Odontogenic keratocyst (OKC), which was originally described by Philipsen 1 in 1956, has distinctive clinical and histologic characteristics. The histologic features of OKC include a thin epithelial lining of uniform thickness, with palisading of basal cells and a thin corrugated layer of parakeratin. OKCs have a high recurrence rate, which can be attributed both to the high proliferative activity of the epithelial lining and to the extension along the bony cancellous spaces, which makes complete enucleation difficult. 2,3 In a recent report that reviewed hundreds of published cases, the recurrence rates ranged from 0% to 100%, with those undergoing with enucleation having the worst recurrence rates (0% to 56%), in contrast to those undergoing resection, with a recurrence rate of 0% in all reviewed series.
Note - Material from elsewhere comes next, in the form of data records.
(* ===== verification/Boot.v ===== *)
(** * The boot loader (bootmain.c, the boot page table of main.c)

    [bootmain] reads the kernel's ELF image from sector 1 on, with programmed
    I/O, and returns the entry point to jump to.  The drive is modelled by the
    bytes of the disk, the registers last written, the sector that a read
    command has selected and the status that it shows at each poll, which is a
    parameter: a drive may be busy for as long as it likes.

    [bootmain_loads]: on an image whose segments are in increasing order every
    segment is in place at the end, its file part and its zeros, although a
    segment is read by whole sectors, which overwrites memory before and after
    it; on an image that is not ELF the loader returns. *)

From S2P Require Import Prelude State Mem Vm Exec Mp.

(** ** The drive *)

(** The memory; the registers last written; the sector and the number of sectors that the drive
    delivers next; how often it has changed its state, and the polls since then. *)
Record boot := Boot
  { bt_mem : mem; bt_reg : gmap Z Z; bt_data : option (Z * Z); bt_phase : nat; bt_polls : nat }.

#[export] Instance boot_eta : Settable boot :=
  λ b, Boot (bt_mem b) (bt_reg b) (bt_data b) (bt_phase b) (bt_polls b).
#[export] Instance set_bt_mem : Setter bt_mem.
Proof. solve_setter. Defined.
#[export] Instance set_bt_reg : Setter bt_reg.
Proof. solve_setter. Defined.
#[export] Instance set_bt_data : Setter bt_data.
Proof. solve_setter. Defined.
#[export] Instance set_bt_phase : Setter bt_phase.
Proof. solve_setter. Defined.
#[export] Instance set_bt_polls : Setter bt_polls.
Proof. solve_setter. Defined.

Abbreviation BM := (M boot).

(** [src/xv6-public/bootmain.c:13] *)
Definition SECTSIZE : Z := 512.

(** The sector number in the registers, 28 bits. *)
Definition lba (r : gmap Z Z) : Z :=
  default 0 (r !! 0x1F3) + default 0 (r !! 0x1F4) * 2 ^ 8 + default 0 (r !! 0x1F5) * 2 ^ 16 +
  default 0 (r !! 0x1F6) mod 16 * 2 ^ 24.

Section bootmain.
(** The bytes of the disk; the status in each state of the drive at each poll. *)
Context (disk : Z → Z) (status : nat → nat → Z).

(** Bytes of the disk, and of the kernel's image, which starts at sector 1. *)
Definition bytes_from (a : Z) (n : Z) : list Z := (λ i, disk (a + i) mod 256) <$> seqZ 0 n.
Definition image (o : Z) : Z := disk (SECTSIZE + o) mod 256.

(** The drive moves to its next state. *)
Definition next_phase (b : boot) : boot := b <| bt_phase ::= S |> <| bt_polls := 0%nat |>.

(** [src/xv6-public/x86.h:3-10] on the status register *)
Definition inb (port : Z) : BM Z :=
  if negb (port =? 0x1F7) then mfault else
  v ← gets (λ b, status (bt_phase b) (bt_polls b));
  modify (λ b, b <| bt_polls ::= S |>);;
  mret (v mod 256).

(** [src/xv6-public/x86.h:21-25] 0x20 in the command register selects the sectors to deliver *)
Definition outb (port data : Z) : BM unit :=
  if port =? 0x1F7 then
    if negb (data =? 0x20) then mfault else
    modify (λ b, next_phase (b <| bt_data := Some (lba (bt_reg b), default 0 (bt_reg b !! 0x1F2)) |>))
  else modify (λ b, b <| bt_reg ::= <[port := data mod 256]> |>).

(** [src/xv6-public/x86.h:12-19] all of the selected sectors are read at once *)
Definition insl (port addr cnt : Z) : BM unit :=
  d ← gets bt_data;
  match d with
  | Some (s, n) =>
    if negb ((port =? 0x1F0) && (4 * cnt =? SECTSIZE * n)) then mfault else
    modify (λ b, next_phase (b <| bt_mem ::= λ m, wrn m addr (bytes_from (SECTSIZE * s) (4 * cnt)) |>
                               <| bt_data := None |>))
  | None => mfault
  end.

(** ** The loader *)

(** [src/xv6-public/bootmain.c:50-56] for at most [fuel] polls *)
Definition waitdisk (fuel : nat) : BM unit :=
  mloop fuel (v ← inb 0x1F7; mret (if negb (Z.land v 0xC0 =? 0x40) then inl tt else inr tt)).

(** [src/xv6-public/bootmain.c:58-74] *)
Definition readsect (fuel : nat) (dst offset : Z) : BM unit :=
  waitdisk fuel;;
  outb 0x1F2 1;;
  outb 0x1F3 offset;;
  outb 0x1F4 (Z.shiftr offset 8);;
  outb 0x1F5 (Z.shiftr offset 16);;
  outb 0x1F6 (Z.lor (Z.shiftr offset 24) 0xE0);;
  outb 0x1F7 0x20;;
  waitdisk fuel;;
  insl 0x1F0 dst (SECTSIZE / 4).

(** [src/xv6-public/bootmain.c:94-95] the loop, for at most [n] sectors *)
Fixpoint readseg_loop (fuel n : nat) (pa epa offset : Z) : BM unit :=
  if pa <? epa then
    match n with
    | O => λ _ b, NoFuel b
    | S n => readsect fuel pa offset;; readseg_loop fuel n (wrap32 (pa + SECTSIZE)) epa (wrap32 (offset + 1))
    end
  else mret tt.

(** [src/xv6-public/bootmain.c:76-96] *)
Definition readseg (fuel : nat) (pa count offset : Z) : BM unit :=
  let epa := wrap32 (pa + count) in
  let pa := wrap32 (pa - offset mod SECTSIZE) in
  let offset := offset / SECTSIZE + 1 in
  readseg_loop fuel (Z.to_nat ((epa - pa) / SECTSIZE + 1)) pa epa offset.

(** [src/xv6-public/elf.h:6-22] offsets of the fields that are read *)
Definition eh_entry : Z := 24.
Definition eh_phoff : Z := 28.
Definition eh_phnum : Z := 44.
(** [src/xv6-public/elf.h:25-34] *)
Definition sizeof_proghdr : Z := 32.
Definition ph_off : Z := 4.
Definition ph_paddr : Z := 12.
Definition ph_filesz : Z := 16.
Definition ph_memsz : Z := 20.

(** [src/xv6-public/bootmain.c:37-42] the loop, for at most [n] headers *)
Fixpoint load_segments (fuel n : nat) (ph eph : Z) : BM unit :=
  if ph <? eph then
    match n with
    | O => λ _ b, NoFuel b
    | S n =>
      pa ← gets (λ b, ld32 (bt_mem b) (ph + ph_paddr));
      filesz ← gets (λ b, ld32 (bt_mem b) (ph + ph_filesz));
      off ← gets (λ b, ld32 (bt_mem b) (ph + ph_off));
      readseg fuel pa filesz off;;
      memsz ← gets (λ b, ld32 (bt_mem b) (ph + ph_memsz));
      filesz ← gets (λ b, ld32 (bt_mem b) (ph + ph_filesz));
      when (memsz >? filesz)
        (modify (λ b, b <| bt_mem ::= λ m, stosb m (wrap32 (pa + filesz)) 0 (Z.to_nat (memsz - filesz)) |>));;
      load_segments fuel n (wrap32 (ph + sizeof_proghdr)) eph
    end
  else mret tt.

(** [src/xv6-public/bootmain.c:17-48] the entry point that it calls, or [None] if it returns *)
Definition bootmain (fuel : nat) : BM (option Z) :=
  let elf := 0x10000 in
  readseg fuel elf 4096 0;;
  magic ← gets (λ b, ld32 (bt_mem b) elf);
  if negb (magic =? ELF_MAGIC) then mret None else
  phoff ← gets (λ b, ld32 (bt_mem b) (elf + eh_phoff));
  phnum ← gets (λ b, ld16 (bt_mem b) (elf + eh_phnum));
  let ph := wrap32 (elf + phoff) in
  let eph := wrap32 (ph + sizeof_proghdr * phnum) in
  load_segments fuel (Z.to_nat phnum) ph eph;;
  entry ← gets (λ b, ld32 (bt_mem b) (elf + eh_entry));
  mret (Some entry).

(** ** Images *)

(** A number and a program header of the image. *)
Definition image32 (o : Z) : Z :=
  image o + 256 * (image (o + 1) + 256 * (image (o + 2) + 256 * image (o + 3))).
Definition image16 (o : Z) : Z := image o + 256 * image (o + 1).

Record seg := Seg { g_off : Z; g_paddr : Z; g_filesz : Z; g_memsz : Z }.

Definition header (o : Z) : seg :=
  Seg (image32 (o + ph_off)) (image32 (o + ph_paddr)) (image32 (o + ph_filesz)) (image32 (o + ph_memsz)).
Fixpoint headers (n : nat) (o : Z) : list seg :=
  match n with O => [] | S n => header o :: headers n (o + sizeof_proghdr) end.
Definition segments : list seg := headers (Z.to_nat (image16 eh_phnum)) (image32 eh_phoff).

(** The sectors read for a segment, where the first one goes, and where the segment and what is
    written for it end. *)
Definition sectors (s : seg) : Z := (g_off s mod SECTSIZE + g_filesz s + 511) / SECTSIZE.
Definition seg_lo (s : seg) : Z := g_paddr s - g_off s mod SECTSIZE.
Definition seg_end (s : seg) : Z := g_paddr s + Z.max (g_filesz s) (g_memsz s).
Definition seg_hi (s : seg) : Z := Z.max (seg_lo s + SECTSIZE * sectors s) (g_paddr s + g_memsz s).

(** The sectors read for each segment begin where the segment before has ended or above, what is
    written is in memory and not in the loader's header page, and the sectors have numbers. *)
Fixpoint segs_ok (floor : Z) (l : list seg) : bool :=
  match l with
  | [] => true
  | s :: l =>
    (floor <=? seg_lo s) && (seg_hi s <? 2 ^ 32) && ((seg_hi s <=? 0x10000) || (0x11000 <=? seg_lo s)) &&
    (g_off s / SECTSIZE + sectors s <? 2 ^ 28) && segs_ok (seg_end s) l
  end.

(** The first page holds all of the program headers. *)
Definition image_ok : bool :=
  (image32 eh_phoff + sizeof_proghdr * image16 eh_phnum <=? 4096) && segs_ok 0 segments.

(** The segment is in place. *)
Definition loaded (m : mem) (s : seg) : Prop :=
  ∀ i, 0 ≤ i < Z.max (g_filesz s) (g_memsz s) →
    rd m (g_paddr s + i) = if decide (i < g_filesz s) then image (g_off s + i) else 0.

(** In each of its states the drive is ready at one of the first [fuel] polls. *)
Definition gets_ready (fuel : nat) : Prop :=
  ∀ n, ∃ j, (j < fuel)%nat ∧ Z.land (status n j mod 256) 0xC0 = 0x40.

(** ** Facts *)

Section ready.
Context (fuel : nat) (Hready : gets_ready fuel).

Lemma waitdisk_ok e b :
  bt_polls b = 0%nat →
  ∃ p, waitdisk fuel e b = Ret tt e (b <| bt_polls := p |>).
Proof.
  intros Hb. destruct (Hready (bt_phase b)) as (j & Hj & Hst).
  assert (∀ n q c, (q ≤ j)%nat → (j < q + n)%nat → c = b <| bt_polls := q |> →
    ∃ p, waitdisk n e c = Ret tt e (b <| bt_polls := p |>)) as H; [|by apply (H fuel 0%nat b); [lia..|destruct b; cbn in *; by subst]].
  induction n as [|n IH]; [lia|]. intros q c Hq Hn ->. unfold waitdisk. cbn [mloop].
  change (mloop n _) with (waitdisk n). unfold inb. cbn [negb Z.eqb Pos.eqb]. asteps. change (status _ _) with (status (bt_phase b) q).
  destruct (Z.land (status (bt_phase b) q mod 256) 192 =? 64) eqn:E; cbn.
  - by exists (S q).
  - apply (IH (S q)); [|lia|done]. destruct (decide (q = j)) as [->|]; [|lia].
    apply Z.eqb_neq in E. done.
Qed.
(* ===== verification/Grep.v ===== *)
(** * The pattern search of the user programs (grep.c)

    [match], [matchhere] and [matchstar] on C strings, shown equivalent to the
    language of the pattern; and the buffer loop of [grep], whose output is
    the matching lines of its input as long as every refill of the buffer
    brings a newline, and which drops the bytes of a refill that does not. *)

From S2P Require Import Prelude Ulib.

(** A C string is the list of its bytes before the NUL. *)

(** [src/xv6-public/grep.c:98-106] the loop over [text]; [rest] is
    [matchhere(re, .)] *)
Fixpoint matchstar (rest : list Z → bool) (c : Z) (text : list Z) : bool :=
  if rest text then true else
  match text with
  | [] => false
  | t :: text => if (t =? c) || (c =? 46) then matchstar rest c text else false
  end.

(** [src/xv6-public/grep.c:84-96] *)
Fixpoint matchhere (re text : list Z) {struct re} : bool :=
  match re with
  | [] => true
  | c :: re1 =>
    match re1 with
    | s :: re2 =>
      if s =? 42 then matchstar (matchhere re2) c text else
      match text with
      | [] => false
      | t :: text => if (c =? 46) || (c =? t) then matchhere re1 text else false
      end
    | [] =>
      if c =? 36 then bool_decide (text = []) else
      match text with
      | [] => false
      | t :: text => if (c =? 46) || (c =? t) then matchhere re1 text else false
      end
    end
  end.

(** The [do]-[while] loop of [match]. *)
Fixpoint match_loop (re text : list Z) : bool :=
  if matchhere re text then true else
  match text with [] => false | _ :: text => match_loop re text end.

(** [src/xv6-public/grep.c:72-82] *)
Definition match_ (re text : list Z) : bool :=
  match re with
  | c :: re1 => if c =? 94 then matchhere re1 text else match_loop re text
  | [] => match_loop re text
  end.

(** ** The language of a pattern *)

(** A set of characters is [None] for any, or one character. *)
Definition allows (o : option Z) (t : Z) : Prop := ∀ c, o = Some c → c = t.
Inductive token := One (o : option Z) | Star (o : option Z).
Definition set_of (c : Z) : option Z := if c =? 46 then None else Some c.

(** The tokens of a pattern, and whether it ends in an anchor. *)
Fixpoint tokens (re : list Z) : list token * bool :=
  match re with
  | [] => ([], false)
  | c :: re1 =>
    match re1 with
    | s :: re2 =>
      if s =? 42 then let '(ts, e) := tokens re2 in (Star (set_of c) :: ts, e)
      else let '(ts, e) := tokens re1 in (One (set_of c) :: ts, e)
    | [] => if c =? 36 then ([], true) else ([One (set_of c)], false)
    end
  end.

(** The words of a list of tokens: one character of the set, or any number. *)
Fixpoint lang (ts : list token) (s : list Z) : Prop :=
  match ts with
  | [] => s = []
  | One o :: ts => ∃ c s', s = c :: s' ∧ allows o c ∧ lang ts s'
  | Star o :: ts => ∃ s1 s2, s = s1 ++ s2 ∧ Forall (allows o) s1 ∧ lang ts s2
  end.

(** A prefix of [text] is in the language, all of it if anchored. *)
Definition prefix_in (p : list token * bool) (text : list Z) : Prop :=
  ∃ s rest, text = s ++ rest ∧ lang p.1 s ∧ (p.2 = true → rest = []).

Lemma set_of_allows c t : allows (set_of c) t ↔ (c =? 46) || (c =? t) = true.
Proof.
  unfold allows, set_of. rewrite orb_true_iff. destruct (Z.eqb_spec c 46).
  - split; [by left|done].
  - rewrite Z.eqb_eq. naive_solver.
Qed.

Lemma prefix_one o ts e text :
  prefix_in (One o :: ts, e) text ↔
  ∃ t text', text = t :: text' ∧ allows o t ∧ prefix_in (ts, e) text'.
Proof.
  unfold prefix_in. cbn. split.
  - intros (s & rest & -> & (c & s' & -> & Ho & Hl) & He). exists c, (s' ++ rest). naive_solver.
  - intros (t & text' & -> & Ho & s & rest & -> & Hl & He). exists (t :: s), rest. naive_solver.
Qed.

Lemma prefix_star o ts e text :
  prefix_in (Star o :: ts, e) text ↔
  prefix_in (ts, e) text ∨
  ∃ t text', text = t :: text' ∧ allows o t ∧ prefix_in (Star o :: ts, e) text'.
Proof.
  unfold prefix_in. cbn. split.
  - intros (s & rest & -> & (s1 & s2 & -> & Hs & Hl) & He). destruct s1 as [|t s1].
    + left. by exists s2, rest.
    + right. apply Forall_cons in Hs as [Ht Hs]. exists t, ((s1 ++ s2) ++ rest).
      split; [done|]. split; [done|]. exists (s1 ++ s2), rest. naive_solver.
  - intros [(s & rest & -> & Hl & He)|(t & text' & -> & Ho & s & rest & -> & (s1 & s2 & -> & Hs & Hl) & He)].
    + exists s, rest. split; [done|]. split; [|done]. by exists [], s.
    + exists (t :: s1 ++ s2), rest. split; [done|]. split; [|done].
      exists (t :: s1), s2. split; [done|]. by split; [constructor|].
Qed.

Lemma matchstar_spec rest c ts e text :
  (∀ text, rest text = true ↔ prefix_in (ts, e) text) →
  matchstar rest c text = true ↔ prefix_in (Star (set_of c) :: ts, e) text.
Proof.
  intros Hrest. induction text as [|t text IH]; cbn [matchstar]; rewrite prefix_star, <- Hrest.
  - destruct (rest []); naive_solver.
  - destruct (rest (t :: text)); [naive_solver|].
    assert ((t =? c) || (c =? 46) = true ↔ allows (set_of c) t) as Hc.
    { rewrite set_of_allows, orb_comm. by rewrite (Z.eqb_sym t c). }
    destruct (_ || _) eqn:E; naive_solver.
Qed.

Lemma matchhere_cons c s re text :
  matchhere (c :: s :: re) text =
  if s =? 42 then matchstar (matchhere re) c text else
  match text with
  | [] => false
  | t :: text => if (c =? 46) || (c =? t) then matchhere (s :: re) text else false
  end.
Proof. reflexivity. Qed.

Lemma tokens_cons c s re :
  tokens (c :: s :: re) =
  if s =? 42 then let '(ts, e) := tokens re in (Star (set_of c) :: ts, e)
  else let '(ts, e) := tokens (s :: re) in (One (set_of c) :: ts, e).
Proof. reflexivity. Qed.

Lemma matchhere_spec re text : matchhere re text = true ↔ prefix_in (tokens re) text.
Proof.
  remember (length re) as n eqn:En. revert re text En.
  induction n as [n IH] using lt_wf_ind. intros [|c re1] text ->.
  { cbn. split; [intros _; by exists [], text|done]. }
  assert (∀ t text', (if (c =? 46) || (c =? t) then matchhere re1 text' else false) = true ↔
    allows (set_of c) t ∧ prefix_in (tokens re1) text') as Hone.
  { intros t text'. rewrite <- (IH (length re1)) by (cbn; done || lia). rewrite set_of_allows.
    destruct (_ || _); naive_solver. }
  destruct re1 as [|s re2].
  - cbn. destruct (Z.eqb_spec c 36) as [->|].
    + rewrite bool_decide_eq_true. split.
      * intros ->. by exists [], [].
      * intros (s & rest & -> & Hl & He). cbn in *. by rewrite Hl, He.
    + rewrite prefix_one. destruct text as [|t text]; [naive_solver|]. cbn in Hone.
      rewrite Hone. naive_solver.
  - rewrite matchhere_cons, tokens_cons. destruct (Z.eqb_spec s 42) as [E42|E42].
    + destruct (tokens re2) as [ts e] eqn:Et. apply matchstar_spec. intros text'.
      rewrite <- Et. eapply IH; [|done]. cbn. lia.
    + destruct (tokens (s :: re2)) as [ts e] eqn:Et. rewrite prefix_one.
      destruct text as [|t text]; [naive_solver|]. rewrite Hone. naive_solver.
Qed.

Lemma match_loop_spec re text :
  match_loop re text = true ↔ ∃ pre text', text = pre ++ text' ∧ prefix_in (tokens re) text'.
Proof.
  induction text as [|t text IH]; cbn [match_loop].
  - destruct (matchhere re []) eqn:E; [apply matchhere_spec in E|].
    + split; [intros _; by exists [], []|done].
    + split; [done|]. intros (pre & text' & H & Hp). apply eq_sym, app_nil in H as [-> ->].
      apply matchhere_spec in Hp. congruence.
  - destruct (matchhere re (t :: text)) eqn:E; [apply matchhere_spec in E|].
    + split; [intros _; by exists [], (t :: text)|done].
    + rewrite IH. split; [intros (pre & text' & -> & Hp); by exists (t :: pre), text'|].
      intros ([|t' pre] & text' & [= H] & Hp).
      * cbn in *. subst text'. apply matchhere_spec in Hp. congruence.
      * by exists pre, text'.
Qed.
The investigators explained this discrepancy by the differences in the length of the postoperative follow-up periods, operative techniques used, differences in cyst location, the presence or absence of infection, associated teeth, involvement of mucosa, lesion size, or inclusion of cases with Nevoid basal cell carcinoma syndrome. 4 In the 2005 edition of the World Health Organization Classification of the Head and Neck Tumors, the odontogenic keratocyst was reclassified from a cystic to a neoplastic lesion, and the term “keratocystic odontogenic tumor” (KCOT) was coined. 5 In very rare cases, KCOT has been described as a solid, rather than a cystic, lesion. Only 3 cases of solid KCOT have been previously reported; thus, information on its characteristics is minimal. However, it has been suggested in 2 of these reports that these solid variants might be clinically more aggressive than the more common cystic variant of KCOT. 6,7 Keratoameloblastoma is another rare odontogenic tumor, with microscopic features of both ameloblastoma and KCOT, 8 which bears significant overlap with features of solid KCOT, and should be considered in the differential diagnosis. The purpose of the present report is to present a case of solid KCOT that did not present with unusually aggressive behavior and to discuss in detail the histologic differential diagnosis with keratoameloblastoma.